=== Section Start ===
(** A P-256 key is its compressed point. *)
Record toy_key : Type := { key_bytes : bytes; key_len : (length key_bytes =? 33) = true }.
Lemma toy_key_eq (k k' : toy_key) : key_bytes k = key_bytes k' → k = k'.
Proof.
  destruct k as [b p], k' as [b' p']. cbn. intros ->. f_equal.
  apply Eqdep_dec.UIP_dec, Bool.bool_dec.
Qed.
Definition toy_key_of (b : bytes) : result toy_key string :=
  match decide ((length b =? 33) = true) with
  | left p => Ok {| key_bytes := b; key_len := p |}
  | right _ => Err "not a point"
  end.
(** An uncompressed encoding is a 0x04, the compressed one and 31 bytes more. *)
Definition toy_point (b : bytes) : result bytes string :=
  if length b =? 33 then Ok b
  else if length b =? 65 then Ok (take 33 (drop 1 b)) else Err "not a SEC1 encoding".
(** A signature is the [x] coordinate of its even candidate and 32 bytes more;
    its encoding is a 0x30 and these 64 bytes. The top bit of its last byte is
    set in the high form of its [s]. *)
Definition toy_last (f : N → N) (s : bytes) : bytes :=
  take 63 s ++ map (λ b, byte_of (f (byte_N b))) (drop 63 s).
Definition toy_low : bytes → bytes := toy_last (λ n, N.land n 127).
Definition toy_negate : bytes → bytes := toy_last (λ n, N.lxor n 128).
Definition toy_recover (h s : bytes) (odd : bool) : result toy_key string :=
  toy_key_of (if odd then Byte.x03 :: toy_hash 7 (h ++ toy_low s) else Byte.x02 :: take 32 s).
Definition recovers_to (h s : bytes) (k : toy_key) (odd : bool) : bool :=
  match toy_recover h s odd with Ok k' => bytes_eqb (key_bytes k') (key_bytes k) | Err _ => false end.
Definition fx_p256 : P256 := {|
  p256_point := bytes; p256_key := toy_key; p256_sig := bytes;
  p256_point_from_bytes := toy_point;
  p256_key_from_point := toy_key_of;
  p256_sec1_valid := λ b, is_ok (toy_point b);
  p256_compressed := key_bytes;
  p256_sig_from_der := λ b, match b with Byte.x30 :: s => sized 64 s | _ => Err "no DER" end;
  p256_sig_from_slice := sized 64;
  p256_verify := λ k m s,
    recovers_to (toy_hash 1 m) s k false || recovers_to (toy_hash 1 m) s k true;
  p256_normalize_s := λ s, if bytes_eqb (toy_low s) s then None else Some (toy_low s);
  p256_recover := toy_recover;
  p256_key_from_spki := toy_key_of;
|}.
Lemma fx_p256_laws : @P256Laws fx_p256.
Proof.
  split; cbn.
  - intros k. by apply Nat.eqb_eq, key_len.
  - intros k. unfold toy_point. by rewrite key_len.
  - apply toy_key_eq.
Qed.
Lemma toy_key_of_bytes b k : toy_key_of b = Ok k → key_bytes k = b.
Proof. unfold toy_key_of. destruct (decide _); [|done]. by intros [= <-]. Qed.
Lemma toy_last_app f (a b : bytes) : length a = 63 →
  toy_last f (a ++ b) = a ++ map (λ b, byte_of (f (byte_N b))) b.
Proof. intros Ha. unfold toy_last. by rewrite take_app_length', drop_app_length'. Qed.
Lemma toy_last_short f (a : bytes) : length a < 63 → toy_last f a = a.
Proof. intros Ha. unfold toy_last. rewrite take_ge, drop_ge by lia. apply app_nil_r. Qed.
Lemma toy_last_cases (s : bytes) : length s < 63 ∨ ∃ a b, s = a ++ b ∧ length a = 63.
Proof.
  destruct (decide (length s < 63)); [by left|right]. exists (take 63 s), (drop 63 s).
  rewrite take_drop, length_take. split; [done|lia].
Qed.
Lemma toy_last_comp f g s : toy_last f (toy_last g s) = toy_last (λ n, f (byte_N (byte_of (g n)))) s.
Proof.
  destruct (toy_last_cases s) as [Hs|(a & b & -> & Ha)].
  - by rewrite (toy_last_short g s), !(toy_last_short _ s).
  - by rewrite (toy_last_app g a b), !(toy_last_app _ a), map_map.
Qed.
Lemma toy_last_ext f g s : (∀ b, byte_of (f (byte_N b)) = byte_of (g (byte_N b))) →
  toy_last f s = toy_last g s.
Proof. intros Hfg. unfold toy_last. f_equal. apply map_ext. intros b. apply Hfg. Qed.
Lemma toy_low_idemp s : toy_low (toy_low s) = toy_low s.
Proof. unfold toy_low. rewrite toy_last_comp. apply toy_last_ext. by intros []; vm_compute. Qed.
Lemma toy_low_negate s : toy_low (toy_negate s) = toy_low s.
Proof. unfold toy_low, toy_negate. rewrite toy_last_comp. apply toy_last_ext. by intros []; vm_compute. Qed.
Lemma toy_last_take f s : take 32 (toy_last f s) = take 32 s.
Proof.
  destruct (toy_last_cases s) as [Hs|(a & b & -> & Ha)]; [by rewrite toy_last_short|].
  rewrite toy_last_app by done. by rewrite !take_app_le by lia.
Qed.
Lemma toy_recover_low h s odd : toy_recover h (toy_low s) odd = toy_recover h s odd.
Proof. unfold toy_recover. rewrite toy_low_idemp. unfold toy_low. by rewrite toy_last_take. Qed.
Lemma fx_p256_recover_laws : @P256RecoverLaws fx_p256 fx_hashes.
Proof.
  split; cbn -[toy_recover].
  - intros m s odd k Hk. apply orb_true_iff. unfold recovers_to.
    destruct odd; [right|left]; rewrite Hk; apply bytes_eqb_refl.
  - intros h s k k' H1 H2 ->. apply toy_key_of_bytes in H1, H2. congruence.
  - intros k m s s'. destruct (bytes_eqb _ _); [done|]. intros [= <-].
    unfold recovers_to. by rewrite !toy_recover_low.
Qed.
Definition fx_k256 : K256 := {|
  k256_sig := bytes; k256_key := bytes; k256_recid := Z;
  k256_recid_from_byte := λ z, if (z <? 4)%Z then Some z else None;
  k256_sig_from_slice := sized 64;
  k256_recover := λ h s v, Ok (take 32 s);
  k256_uncompressed := λ k, Byte.x04 :: k;
|}.
Definition fx_mldsa : MlDsa := {|
  mldsa_vk := bytes; mldsa_sig := bytes;
  mldsa_vk_decode := λ b, b;
  mldsa_sig_decode := Some;
  mldsa_verify_with_context := λ k m c s, bytes_eqb (take 64 s) (toy_sign 8 (take 8 k) m);
|}.
Definition fx_profile : Profile := {| overflow_checks := true |}.
Definition fx_features : Features := {| did_aqua := true |}.
(** A validated DID always has a message, unless it is an [eip155] one with no
    chain segment. *)
Lemma validated_address_total did m :
  validate_did_well_formed did = Ok tt → find_did_method did = Some m →
  is_ok (dm_address_for_message m did) = true ∨
  ∃ a, did = "did:pkh:eip155:" +:+ a ∧ free_of ":"%char a = true.
Proof.
  intros Hv Hm. unfold validate_did_well_formed in Hv. rewrite Hm in Hv. cbn [ok_or] in Hv.
  destruct (find_did_method_cases _ _ Hm)
    as [[Hs ->]|[[Hs ->]|[[Hs ->]|(Hf & Hs & ->)]]]; cbn in Hv |- *.
  - destruct (validated_pkh_namespace did Hv) as (ns & rem & cs & Hsp & Hc).
    unfold pkh_address_for_message, pkh_suite. rewrite Hsp, Hc. cbn [ok_or].
    apply find_cipher_suite_cases in Hc as [[-> ->]|[[-> ->]|[-> ->]]]; [|by left..].
    unfold validate_pkh in Hv. rewrite (parse_did_namespace_split _ _ _ Hsp) in Hv.
    cbn in Hv. unfold checksummed_address. cbn.
    apply split_namespace_Ok in Hsp as [-> _]. unfold eip155_parse_did_parts.
    destruct (split_once ":"%char rem) as [[? ?]|] eqn:E.
    + left. by destruct (address_from_did _).
    + right. exists rem. by apply split_once_None in E.
  - left. unfold key_address_for_message.
    apply starts_with_spec in Hs as [r ->]. by rewrite strip_prefix_app.
  - left. unfold peer_address_for_message. by destruct (extract_z_body did).
  - left. rewrite Hf in Hv. cbn in Hv. unfold aqua_address_for_message.
    destruct (multihash_from_aqua_did did); [|done].
    apply starts_with_spec in Hs as [r ->]. by rewrite strip_prefix_app.
Qed.
Lemma build_message_total p :
  validate_did_well_formed (mp_did p) = Ok tt →
  (∃ msg, build_message p = Ok msg) ∨
  ∃ a, mp_did p = "did:pkh:eip155:" +:+ a ∧ free_of ":"%char a = true.
Proof.
  intros Hv. destruct (validated_method _ Hv) as [m Hm].
  destruct (validated_label_subject _ _ Hv Hm) as [Hl _].
  destruct (validated_address_total _ _ Hv Hm) as [Ha|?]; [left|by right].
  unfold build_message. rewrite Hm. cbn [ok_or].
  destruct (dm_address_for_message m _); [|done].
  destruct (dm_method_label m _); [|done]. cbn [map_err]. eauto.
Qed.
(** The exception is real. *)
Lemma chainless_no_message p a :
  mp_did p = "did:pkh:eip155:" +:+ a → free_of ":"%char a = true →
  ∃ e, build_message p = Err e.
Proof.
  intros Hd Hf. unfold build_message. rewrite Hd. change (find_did_method _) with (Some PkhMethod).
  cbn [ok_or dm_address_for_message PkhMethod]. unfold pkh_address_for_message.
  assert (split_namespace ("did:pkh:eip155:" +:+ a) = Ok ("eip155", a)) as ->
    by by apply split_namespace_Ok.
  cbn. unfold eip155_parse_did_parts. rewrite (proj2 (split_once_None _ _) Hf). cbn. eauto.
Qed.
End proofs.

Section properties.
Context `{Ed25519, P256, K256, MlDsa, Base58, Base64, Hex, Hashes, Features, Chrono}.
Context `{!HexLaws, !Base58Laws, !ChronoLaws}.

(** C15: a signed message has one meaning. Two well-formed requests whose
    fields each stay on one line and that render to the same text name the
    same identifier, URI, nonce and times: nothing can be signed as one and
    presented as another. *)
Theorem build_message_binds p q msg :
  validate_did_well_formed (mp_did p) = Ok tt → params_one_line p →
  validate_did_well_formed (mp_did q) = Ok tt → params_one_line q →
  build_message p = Ok msg → build_message q = Ok msg →
  mp_uri p = mp_uri q ∧ mp_nonce p = mp_nonce q ∧
  dt_format (mp_issued_at p) = dt_format (mp_issued_at q) ∧
  dt_format (mp_expiration_time p) = dt_format (mp_expiration_time q) ∧
  ∃ m n, find_did_method (mp_did p) = Some m ∧ find_did_method (mp_did q) = Some n ∧
    dm_address_for_message m (mp_did p) = dm_address_for_message n (mp_did q).
Proof.
  intros Hvp Hp Hvq Hq Hbp Hbq.
  destruct (build_message_split _ _ Hvp Hp Hbp) as (m & id & lp & Hm & Ha & _ & _ & _ & Hs).
  destruct (build_message_split _ _ Hvq Hq Hbq) as (n & id' & lq & Hn & Ha' & _ & _ & _ & Hs').
  rewrite Hs in Hs'. cbv [message_lines app] in Hs'.
  injection Hs' as _ <- Hu Hno Hi He _.
  repeat match goal with H : _ = _ |- _ => apply str_app_inj_l in H end.
  do 4 (split; [done|]). exists m, n. do 2 (split; [done|]). by rewrite Ha, Ha'.
Qed.
End properties.

Section witnesses.
Import Fixtures.Instances.

(** Two spellings of one address. *)
Definition spelled (did : string) : MessageParams := {|
  mp_did := did; mp_domain := "aqua-node"; mp_uri := "https://node.example";
  mp_nonce := "0x01"; mp_issued_at := sample_time 0; mp_expiration_time := sample_time 300 |}.
Definition lower_eip155_did : string := to_lower sample_eip155_did.
Definition spelled_message : string :=
  match build_message (spelled sample_eip155_did) with Ok m => m | Err _ => EmptyString end.
Lemma build_message_binds_witness : ∃ m n,
  find_did_method sample_eip155_did = Some m ∧ find_did_method lower_eip155_did = Some n ∧
  dm_address_for_message m sample_eip155_did = dm_address_for_message n lower_eip155_did.
Proof.
  apply (build_message_binds (spelled sample_eip155_did) (spelled lower_eip155_did)
    spelled_message); [vm_refl| |vm_refl| |vm_refl|vm_refl]; repeat split; vm_refl.
Defined.
End witnesses.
=== Section End ===
Among the entries above, the line containing "p256_recover := toy_recover;", the line containing "Lemma toy_last_short f", and all lines between them are to be restated word for word; nothing else belongs in the reply.

  p256_recover := toy_recover;
  p256_key_from_spki := toy_key_of;
|}.
Lemma fx_p256_laws : @P256Laws fx_p256.
Proof.
  split; cbn.
  - intros k. by apply Nat.eqb_eq, key_len.
  - intros k. unfold toy_point. by rewrite key_len.
  - apply toy_key_eq.
Qed.
Lemma toy_key_of_bytes b k : toy_key_of b = Ok k → key_bytes k = b.
Proof. unfold toy_key_of. destruct (decide _); [|done]. by intros [= <-]. Qed.
Lemma toy_last_app f (a b : bytes) : length a = 63 →
  toy_last f (a ++ b) = a ++ map (λ b, byte_of (f (byte_N b))) b.
Proof. intros Ha. unfold toy_last. by rewrite take_app_length', drop_app_length'. Qed.
Lemma toy_last_short f (a : bytes) : length a < 63 → toy_last f a = a.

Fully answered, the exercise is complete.